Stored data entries
•••

(* ===== verification/KVSession.v ===== *)
(** * The clerks' sessions

    What the clerks guarantee whatever the servers and the network do: a clerk
    works on one request at a time, its requests have ids 0, 1, 2, ... in the
    order of their calls, and the recorded operations have the times of these
    sessions. *)

From stdpp Require Import base functions list list_numbers gmap strings.
From S2P Require Import Prelude Gob RaftNode RaftSystem RaftBounds KVServer KVClient LinCheck KVService.
Open Scope Z_scope.

Definition req_id (r : request) : Z * Z := (req_client r, req_cmd r).
Definition op_id (o : Op) : Z * Z := (ClientID o, CmdID o).

Lemma op_id_req r : op_id (req_op r) = req_id r.
Proof. by destruct r. Qed.

Lemma request_of_id o c k : req_id (request_of o c k) = (c, k).
Proof. by destruct o. Qed.

Lemma uint64_nrand c : 0 < c < 2 ^ 62 -> uint64 (nrand c) = c.
Proof. intros Hc. unfold nrand, uint64. rewrite (Z.mod_small c), Z.mod_small; lia. Qed.

Section Session.
Implicit Types cls : Z -> clerkst.
Implicit Types hist : list (request * Operation KvValue).

(** [r] was called at time [t]. *)
Definition issued cls hist (r : request) (t : Z) : Prop :=
  (exists op, (r, op) ∈ hist /\ CallTime op = t) \/
  (exists c, cl_req (cls c) = Some (r, t)).

Record clients_ok (n : Z) cls hist (now : Z) : Prop := {
  co_clerk c : servers (cl_clerk (cls c)) = n /\ clientID (cl_clerk (cls c)) = uint64 (nrand c) /\
    0 <= nextSeq (cl_clerk (cls c));
  co_pending c r t : cl_req (cls c) = Some (r, t) ->
    0 < c < 2 ^ 62 /\ req_client r = c /\ req_cmd r = nextSeq (cl_clerk (cls c)) - 1 /\ 0 <= req_cmd r /\ t < now;
  co_done r op : (r, op) ∈ hist ->
    0 < req_client r < 2 ^ 62 /\ 0 <= req_cmd r < nextSeq (cl_clerk (cls (req_client r))) /\
    CallTime op < ReturnTime op < now /\ Input op = KvIn (req_input r);
  co_past r op r' t' : (r, op) ∈ hist -> cl_req (cls (req_client r)) = Some (r', t') ->
    req_cmd r < req_cmd r' /\ ReturnTime op < t';
  co_order r op r' op' : (r, op) ∈ hist -> (r', op') ∈ hist -> req_client r = req_client r' ->
    req_cmd r < req_cmd r' -> ReturnTime op < CallTime op';
  co_once : NoDup (req_id <$> hist.*1);
  co_ties r op r' t' : (r, op) ∈ hist -> issued cls hist r' t' -> ReturnTime op <> t';
  co_wait c num : cl_wait (cls c) = Some num -> num < now
}.

Lemma issued_unique n cls hist now r t r' t' :
  clients_ok n cls hist now -> issued cls hist r t -> issued cls hist r' t' -> req_id r = req_id r' ->
  r = r' /\ t = t'.
Proof.
  intros [] H H' [= E1 E2].
  assert (Hhp : forall r op r' t' c, (r, op) ∈ hist -> cl_req (cls c) = Some (r', t') ->
    req_client r = req_client r' -> req_cmd r = req_cmd r' -> False).
  { intros x op x' y c Hin Hc Ec Ek. destruct (co_pending0 c x' y Hc) as (_ & <- & _).
    rewrite <- Ec in Hc. destruct (co_past0 _ _ _ _ Hin Hc). lia. }
  destruct H as [(op & Hin & <-)|(c & Hc)], H' as [(op' & Hin' & <-)|(c' & Hc')].
  - assert ((r, op) = (r', op')) as [= -> ->]; [|done].
    apply (NoDup_fmap_elem (fun x => req_id x.1) hist); try done.
    + rewrite <- list_fmap_compose in co_once0. exact co_once0.
    + unfold req_id. simpl. congruence.
  - by destruct (Hhp r op r' t' c').
  - by destruct (Hhp r' op' r t c).
  - destruct (co_pending0 c r t Hc) as (_ & <- & _). destruct (co_pending0 c' r' t' Hc') as (_ & <- & _).
    rewrite E1 in Hc. rewrite Hc in Hc'. by simplify_eq.
Qed.

(** A clerk's earlier request returned before its later one was called. *)
Lemma issued_order n cls hist now r t r' t' :
  clients_ok n cls hist now -> issued cls hist r t -> issued cls hist r' t' ->
  req_client r = req_client r' -> req_cmd r < req_cmd r' ->
  exists op, (r, op) ∈ hist /\ CallTime op = t /\ ReturnTime op < t'.
Proof.
  intros [] H H' Ec Hlt.
  destruct H as [(op & Hin & <-)|(c & Hc)], H' as [(op' & Hin' & <-)|(c' & Hc')].
  - exists op. eauto.
  - exists op. destruct (co_pending0 _ _ _ Hc') as (_ & <- & _). rewrite <- Ec in Hc'.
    destruct (co_past0 _ _ _ _ Hin Hc'). done.
  - exfalso. destruct (co_pending0 _ _ _ Hc) as (_ & <- & _). rewrite Ec in Hc.
    destruct (co_past0 _ _ _ _ Hin' Hc). lia.
  - exfalso. destruct (co_pending0 _ _ _ Hc) as (_ & <- & _ & _). destruct (co_pending0 _ _ _ Hc') as (_ & <- & _).
    rewrite Ec in Hc. rewrite Hc in Hc'. simplify_eq. lia.
Qed.

Lemma issued_client n cls hist now r t : clients_ok n cls hist now -> issued cls hist r t ->
  0 < req_client r < 2 ^ 62 /\ req_cmd r <= nextSeq (cl_clerk (cls (req_client r))) - 1 /\ t < now.
Proof.
  intros [] [(op & Hin & <-)|(c & Hc)].
  - destruct (co_done0 r op Hin) as (? & ? & ? & _). lia.
  - destruct (co_pending0 c r t Hc) as (? & <- & ? & ? & ?). lia.
Qed.

(** ** What the clerks do *)
Lemma clients_time n cls hist now now' :
  clients_ok n cls hist now -> now <= now' -> clients_ok n cls hist now'.
Proof.
  intros [] Hle. split; try done.
  - intros c r t Hc. destruct (co_pending0 c r t Hc) as (? & ? & ? & ? & ?). split_and!; done || lia.
  - intros r op Hin. destruct (co_done0 r op Hin) as (? & ? & ? & ?). split_and!; try done; lia.
  - intros c num Hw%co_wait0. lia.
Qed.

(** A clerk turns to a server, calls it, or gives up a call. *)
Lemma clients_touch n cls hist now c ck' w :
  clients_ok n cls hist now ->
  servers ck' = servers (cl_clerk (cls c)) -> clientID ck' = clientID (cl_clerk (cls c)) ->
  nextSeq ck' = nextSeq (cl_clerk (cls c)) -> (forall num, w = Some num -> num <= now) ->
  clients_ok n (<[c := mkClerkst ck' (cl_req (cls c)) w]> cls) hist (now + 1) /\
  forall r t, issued (<[c := mkClerkst ck' (cl_req (cls c)) w]> cls) hist r t <-> issued cls hist r t.
Proof.
  intros Hok E1 E2 E3 Hw. apply (clients_time _ _ _ _ (now + 1)) in Hok as []; [|lia].
  set (cls' := <[c := mkClerkst ck' (cl_req (cls c)) w]> cls).
  assert (Hreq : forall d, cl_req (cls' d) = cl_req (cls d)) by (intros d; unfold cls'; by fn_cases).
  assert (Hseq : forall d, nextSeq (cl_clerk (cls' d)) = nextSeq (cl_clerk (cls d)))
    by (intros d; unfold cls'; by fn_cases).
  assert (Hiss : forall r t, issued cls' hist r t <-> issued cls hist r t)
    by (intros r t; unfold issued; by setoid_rewrite Hreq).
  split; [|done]. split; try done.
  - intros d. unfold cls'. fn_cases; [|apply co_clerk0]. rewrite E1, E2, E3. apply co_clerk0.
  - intros d r t. rewrite Hreq, Hseq. apply co_pending0.
  - intros r op. rewrite Hseq. apply co_done0.
  - intros r op r' t'. rewrite Hreq. apply co_past0.
  - intros r op r' t'. rewrite Hiss. apply co_ties0.
  - intros d num. unfold cls'. fn_cases; [|apply co_wait0]. intros H%Hw. lia.
Qed.

(** The next request of a clerk. *)
Lemma clients_invoke n cls hist now c o ck seq :
  clients_ok n cls hist now -> cl_req (cls c) = None -> 0 < c < 2 ^ 62 ->
  nextSeq (cl_clerk (cls c)) < 2 ^ 64 - 1 -> takeSeq (cl_clerk (cls c)) = (ck, seq) ->
  let r := request_of o (clientID ck) seq in
  let cls' := <[c := mkClerkst ck (Some (r, now)) None]> cls in
  clients_ok n cls' hist (now + 1) /\
  forall r' t', issued cls' hist r' t' <-> issued cls hist r' t' \/ (r' = r /\ t' = now).
Proof.
  intros Hok Hnone Hc Hseq Htake r cls'. unfold takeSeq in Htake. simplify_eq.
  apply (clients_time _ _ _ _ (now + 1)) in Hok as Hok'; [|lia]. destruct Hok' as [].
  destruct (co_clerk0 c) as (Es & Eid & Hpos). rewrite uint64_nrand in Eid by done.
  assert (Hid : req_client r = c /\ req_cmd r = nextSeq (cl_clerk (cls c)))
    by (unfold r; simpl; rewrite Eid; by destruct o).
  assert (Hnext : uint64 (nextSeq (cl_clerk (cls c)) + 1) = nextSeq (cl_clerk (cls c)) + 1)
    by (unfold uint64; rewrite Z.mod_small; lia).
  assert (Hiss : forall r' t', issued cls' hist r' t' <-> issued cls hist r' t' \/ (r' = r /\ t' = now)).
  { intros r' t'. unfold issued, cls'. split.
    - intros [?|[d Hd]]; [tauto|]. revert Hd. fn_cases; simpl; [intros [= <- <-]; tauto|]. eauto.
    - intros [[?|[d Hd]]|[-> ->]]; [tauto| |].
      + right. exists d. fn_cases; congruence || done.
      + right. exists c. by rewrite fn_lookup_insert. }
  split; [|done]. split; try done.
  - intros d. unfold cls'. fn_cases; [|apply co_clerk0]. cbn [cl_clerk nextSeq clientID servers]. rewrite Hnext. split_and!; [done| |lia].
    by rewrite Eid, uint64_nrand.
  - intros d r' t'. unfold cls'. fn_cases; [|apply co_pending0]. simpl. intros [= <- <-].
    rewrite Hnext. destruct Hid as [-> ->]. split_and!; done || lia.
  - intros r' op Hin. destruct (co_done0 r' op Hin) as (? & ? & ? & ?). split_and!; try done; try lia.
    unfold cls'. fn_cases; simpl; [rewrite Hnext|]; lia.
  - intros r' op r'' t'' Hin. unfold cls'. fn_cases; [|by apply co_past0].
    destruct (co_done _ _ _ _ Hok r' op Hin) as (? & Hlt & ? & ?). simpl. intros [= <- <-].
    destruct Hid as [_ ->]. lia.
  - intros r' op r'' t'' Hin. rewrite Hiss. intros [?|[-> ->]]; [by eapply co_ties0|].
    destruct (co_done _ _ _ _ Hok r' op Hin) as (_ & _ & ? & _). lia.
  - intros d num. unfold cls'. fn_cases; [done|apply co_wait0].
Qed.

(** A clerk's request returns. *)
Lemma clients_return n cls hist now c r t v :
  clients_ok n cls hist now -> cl_req (cls c) = Some (r, t) ->
  let op := mkOperation (KvIn (req_input r)) t (KvOut (mkKvOutput v)) now in
  let cls' := <[c := mkClerkst (cl_clerk (cls c)) None None]> cls in
  clients_ok n cls' (hist ++ [(r, op)]) (now + 1) /\
  forall r' t', issued cls' (hist ++ [(r, op)]) r' t' <-> issued cls hist r' t'.
Proof.
  intros Hok Hreq op cls'. pose proof Hok as [].
  destruct (co_pending0 c r t Hreq) as (Hc & Ec & Ek & Hk & Ht).
  assert (Hin : forall x y, (x, y) ∈ hist ++ [(r, op)] <-> (x, y) ∈ hist \/ (x = r /\ y = op))
    by (intros x y; rewrite elem_of_app, list_elem_of_singleton; naive_solver).
  assert (Hnew : forall x y, (x, y) ∈ hist -> req_client x = c -> req_cmd x < req_cmd r /\ ReturnTime y < t).
  { intros x y Hx E. eapply co_past0; [done|]. by rewrite E. }
  assert (Hiss : forall r' t', issued cls' (hist ++ [(r, op)]) r' t' <-> issued cls hist r' t').
  { intros r' t'. unfold issued, cls'. setoid_rewrite Hin. split.
    - intros [(y & [?|[-> ->]] & E)|[d Hd]]; [eauto|right; exists c; by rewrite Hreq, <- E|].
      revert Hd. fn_cases; [done|eauto].
    - intros [(y & ? & ?)|[d Hd]]; [left; eauto|]. destruct (decide (d = c)) as [->|Hne].
      + left. exists op. rewrite Hreq in Hd. simplify_eq. split; [by right|done].
      + right. exists d. by rewrite fn_lookup_insert_ne. }
  assert (Hseq : forall d, nextSeq (cl_clerk (cls' d)) = nextSeq (cl_clerk (cls d)))
    by (intros d; unfold cls'; by fn_cases).
  split; [|done]. split.
  - intros d. unfold cls'. fn_cases; apply co_clerk0.
  - intros d r' t'. unfold cls'. fn_cases; [done|]. intros (? & ? & ? & ? & ?)%co_pending0. split_and!; done || lia.
  - intros x y. rewrite Hin, Hseq. intros [H|[-> ->]].
    + destruct (co_done0 x y H) as (? & ? & ? & ?). split_and!; done || lia.
    + rewrite Ec. destruct (co_clerk0 c) as (_ & _ & ?). simpl.
      split_and!; try done; lia.
  - intros x y x' t'. rewrite Hin. unfold cls'. fn_cases; [done|]. intros [?|[-> ->]] Hq; [by eapply co_past0|congruence].
  - intros x y x' y'. rewrite !Hin. intros [H|[-> ->]] [H'|[-> ->]] E; try lia; [by apply co_order0| |].
    + intros _. simpl. apply (Hnew x y H). congruence.
    + intros ?. destruct (Hnew x' y' H'); [congruence|lia].
  - rewrite !fmap_app. apply NoDup_app. split_and!; [done| |apply NoDup_singleton].
    intros x (x' & -> & ([x1 y1] & -> & Hx)%list_elem_of_fmap)%list_elem_of_fmap [= E1 E2]%list_elem_of_singleton.
    simpl in *. destruct (Hnew x1 y1 Hx); [congruence|lia].
  - intros x y x' t'. rewrite Hin, Hiss. intros [?|[-> ->]] Hq; [by eapply co_ties0|].
    destruct (issued_client n cls hist now x' t' Hok Hq) as (_ & _ & ?). simpl. lia.
  - intros d num. unfold cls'. fn_cases; [done|]. intros ?%co_wait0. lia.
Qed.
End Session.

•••

● The task: Search the entries for the word "Lemma" and gather every line where it appears.

● Your solution:
Lemma op_id_req r : op_id (req_op r) = req_id r.
Lemma request_of_id o c k : req_id (request_of o c k) = (c, k).
Lemma uint64_nrand c : 0 < c < 2 ^ 62 -> uint64 (nrand c) = c.
Lemma issued_unique n cls hist now r t r' t' :
Lemma issued_order n cls hist now r t r' t' :
Lemma issued_client n cls hist now r t : clients_ok n cls hist now -> issued cls hist r t ->
Lemma clients_time n cls hist now now' :
Lemma clients_touch n cls hist now c ck' w :
Lemma clients_invoke n cls hist now c o ck seq :
Lemma clients_return n cls hist now c r t v :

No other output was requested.